M.S : Pour faire un jugement de valeur sur les cyclistes, je dois prendre les résultats de l’ensemble des compétitions et je fais une moyenne. Cela je note que durant la saison les résultats sont partis crescendo et nous sommes arrivés au championnat national avec une vitesse moyenne de 41 Km/h. Après le championnat, nous avons marqué une pause de près de cinq semaines. Le week-end du 22 au 23 août, nous avons fait une course en deux étapes. La première étape Ouagadougou-Léo longue de 136 km a vu une moyenne de 36KM/H. Il faut dire que temps n’était pas favorable mais la majorité des 49 coureurs au départ sont rentrés. Il y a eu deux ou trois abandons pour des problèmes mécaniques. La deuxième étape Léo-Ouagadougou longue de 158,400 KM a connu une vitesse supérieure qui est de 38,320KM/H. La moyenne des deux étapes est de 37KM/H. Compte tenu de la mini trêve, on peut être satisfait et dire que le cycliste burkinabè va de l’avant.

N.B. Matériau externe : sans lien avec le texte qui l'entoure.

(** ** C6 -- PKCE round trip.
    Every verifier that [generateCodeVerifier] produces from its 32 random
    bytes has exactly 43 characters and passes [validateCodeVerifier];
    [generateCodeChallenge] yields the same challenge for the same verifier,
    and its result has exactly 43 characters and passes
    [validateCodeChallenge] (the platform's SHA-256 digest has 32 bytes). *)
Theorem C6_pkce_round_trip
    (digest_SHA256 : list byte -> list byte)
    (digest_size : forall data, List.length (digest_SHA256 data) = 32%nat) :
  (forall array : list byte, List.length array = 32%nat ->
     JSString.length (PKCE.generateCodeVerifier array) = 43 /\
     PKCE.validateCodeVerifier (PKCE.generateCodeVerifier array) = true) /\
  (forall verifier1 verifier2 : string, verifier1 = verifier2 ->
     PKCE.generateCodeChallenge digest_SHA256 verifier1
     = PKCE.generateCodeChallenge digest_SHA256 verifier2) /\
  (forall verifier : string,
     JSString.length (PKCE.generateCodeChallenge digest_SHA256 verifier) = 43 /\
     PKCE.validateCodeChallenge (PKCE.generateCodeChallenge digest_SHA256 verifier) = true).
Proof.
  split; [|split].
  - intros array Hlen. unfold PKCE.generateCodeVerifier, JSString.length.
    destruct (PKCEFacts.encode_32 array Hlen) as (L & V & _).
    rewrite L. auto.
  - intros v1 v2 ->. reflexivity.
  - intros verifier. unfold PKCE.generateCodeChallenge, JSString.length.
    destruct (PKCEFacts.encode_32 _ (digest_size (PKCE.TextEncoder_encode verifier)))
      as (L & _ & V).
    rewrite L. auto.
Qed.
Lemma prefix_app_l p a b :
  String.prefix p a = true → String.prefix p (a +:+ b) = true.
Proof.
  revert a. induction p as [|c p IH]; intros a;
    [intros _; apply prefix_empty|].
  destruct a as [|d a]; simpl; [done|].
  destruct (ascii_dec c d); [apply IH | done].
Qed.

Lemma contains_app_l p a b :
  contains p a = true → contains p (a +:+ b) = true.
Proof.
  induction a as [|c a IH].
  - destruct p; [intros _; apply contains_empty | done].
  - change (String c a +:+ b) with (String c (a +:+ b)).
    rewrite !contains_cons. intros [Hpre|Hrest]%orb_true_iff.
    + apply orb_true_iff. left. by apply (prefix_app_l p (String c a) b).
    + apply orb_true_iff. right. by apply IH.
Qed.

Lemma contains_app_r p a b :
  contains p b = true → contains p (a +:+ b) = true.
Proof.
  intros Hb. induction a as [|c a IH]; [done|].
  change (String c a +:+ b) with (String c (a +:+ b)).
  rewrite contains_cons, IH. apply orb_true_r.
Qed.

Lemma join_cons sep x y l :
  join sep (x :: y :: l) = x +:+ sep +:+ join sep (y :: l).
Proof. done. Qed.

(** A phrase without a space occurs in the joined words exactly when it
    occurs in one of the words. *)
Lemma contains_join p l :
  contains " " p = false → p ≠ "" →
  contains p (join " " l) = true ↔ ∃ t, t ∈ l ∧ contains p t = true.
Proof.
  intros Hsp Hne. induction l as [|x [|y l] IH].
  - split.
    + intros H. by destruct p.
    + by intros (t & ?%elem_of_nil & _).
  - simpl. split.
    + intros H. exists x. split; [by left | done].
    + by intros (t & ->%list_elem_of_singleton & ?).
  - rewrite join_cons.
    change (x +:+ " " +:+ join " " (y :: l))
      with (x +:+ String " " (join " " (y :: l))).
    split.
    + intros [Hx|Hrest]%contains_around_space; [| |done].
      * exists x. split; [by left | done].
      * apply IH in Hrest as (t & Ht & Hin). exists t. split; [by right|done].
    + intros (t & [->|Ht]%elem_of_cons & Hin).
      * by apply contains_app_l.
      * apply contains_app_r. change (contains p (String " " (join " " (y :: l))) = true).
        rewrite contains_cons. apply orb_true_iff. right. apply IH. eauto.
Qed.

Lemma lower_app a b : lower (a +:+ b) = lower a +:+ lower b.
Proof.
  induction a as [|c a IH]; [done|].
  change (lower (String c (a +:+ b))
          = String (lower_char c) (lower a +:+ lower b)).
  simpl. by rewrite IH.
Qed.

Lemma lower_join l : lower (join " " l) = join " " (lower <$> l).
Proof.
  induction l as [|x [|y l] IH]; [done..|].
  rewrite join_cons, !lower_app, IH. done.
Qed.

(** The elements of [l[a:b]] are those at the indices from [a] to [b-1]. *)
Lemma elem_of_slice {A} (a b : nat) (l : list A) (x : A) :
  x ∈ slice a b l ↔ ∃ i, a ≤ i < b ∧ l !! i = Some x.
Proof.
  unfold slice. rewrite list_elem_of_lookup. split.
  - intros [i Hi]. apply lookup_take_Some in Hi as [Hi Hlt].
    rewrite lookup_drop in Hi. exists (a + i). split; [lia | done].
  - intros (i & Hi & Hx). exists (i - a).
    apply lookup_take_Some. split; [|lia].
    rewrite lookup_drop. by replace (a + (i - a)) with i by lia.
Qed.

End StrFacts.

(** ** The lexicon built by [_buildFeatureMappings] *)

Module MappingFacts.
Import FeatureExtractor.

Section WithEnv.
Variable E : Env.
(** The responses of the accept path. *)
Definition not_found : Response := respond 404 (BodyError "Emergency not found").
Definition conflict : Response := respond 409 (BodyError "Emergency already accepted").
Definition ok : Response := respond 200 BodyOk.

Definition already_taken : Exn := mkExn "ALREADY_TAKEN" (Some "ALREADY_TAKEN").

(** The answer to the caller whose transaction committed: [ok], unless the
    push to the reporter was rejected, which the outer [catch] turns into a
    500. *)
Definition won (m : option Exn) (r : Response) : Prop :=
  (m = None → r = ok) ∧ (r = ok ∨ status_code r = 500%nat).

(** Whether a response is the 200 of a served request, and whether a
    logged call is a transaction that committed. *)
Definition answered_ok (r : result Response) : bool :=
  match r with
  | inr resp => Nat.eqb (status_code resp) 200
  | inl _ => false
  end.

Definition committed (c : Call) : bool :=
  match c with
  | CallTransaction (inr _) => true
  | _ => false
  end.

(** A committed transaction that wrote the record under [key]. *)
Definition commits_on (key : string) (c : Call) : bool :=
  match c with
  | CallTransaction (inr writes) =>
      existsb (λ wr, match wr with TxUpdate ref _ => String.eqb ref key end) writes
  | _ => false
  end.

Le Tour du Faso va se courir dans deux mois. Quel est votre planning de préparation ?
M.S : Le Tour du Faso est pour nous un pic. Tout ce que nous faisons comme compétitions de façon générale a pour objectif de le préparer. Sur le plan spécifique notre ministère des Sports et la Fédération nous ont demandés de faire un programme de préparation. C’est dans ce sens que ces responsables nous ont octroyé des bourses à quatre cyclistes qui iront se préparer en France. Il s’agit de Rasmané OUEDRAOGO, Oumarou MINOUNGOU, Houdo SAWADOGO et Hamidou YAMEOGO qui vont partir à la fin de ce mois, ils vont revenir une semaine avant le départ du Tour du Faso. Ils sont tous jeunes. Nous allons aussi participer au Tour du Cameroun et celui du Sénégal. Mais d’ores et déjà nous allons bénéficier d’un stage animé par un expert français du 23 au 29      août. Tous ceux qui sont susceptibles d’être sélectionnés en équipe nationale (trente cyclistes environ) en plus de tous les entraîneurs des clubs vont participer au regroupement. Ce stage, nous le voulons très technique pour que nous puissions corriger au maximum nos lacunes. Avant le départ, nous aurons un regroupement de trois semaines pour parfaire notre préparation.

Qu’en est-il de l’Afrique du Sud ?
M.S : Pour l’Afrique du Sud, les jeunes iront dans un centre de formation. Là-bas le travail est surtout à long terme. Les sélectionnés partiront après le Tour du Faso pour un séjour de trois à quatre mois.

Vous êtes directeur technique national, songez-vous au recrutement d’un entraîneur national ?
M.S : Absolument ! Le rôle du directeur technique national est effectivement différent de l’entraîneur national. Les autorités sont à pied d’œuvre pour le recruter.
Avez-vous prévu un rôle pour les anciens coureurs ?

M.S : Déjà à la dernière Boucle du coton j’ai confié l’encadrement des équipes à Abdoul Wahab SAWADOGO, Jérémy OUEDRAOGO, Seydou SANFO. Ces anciens cyclistes ont une expérience qu’ils peuvent transmettre aux jeunes.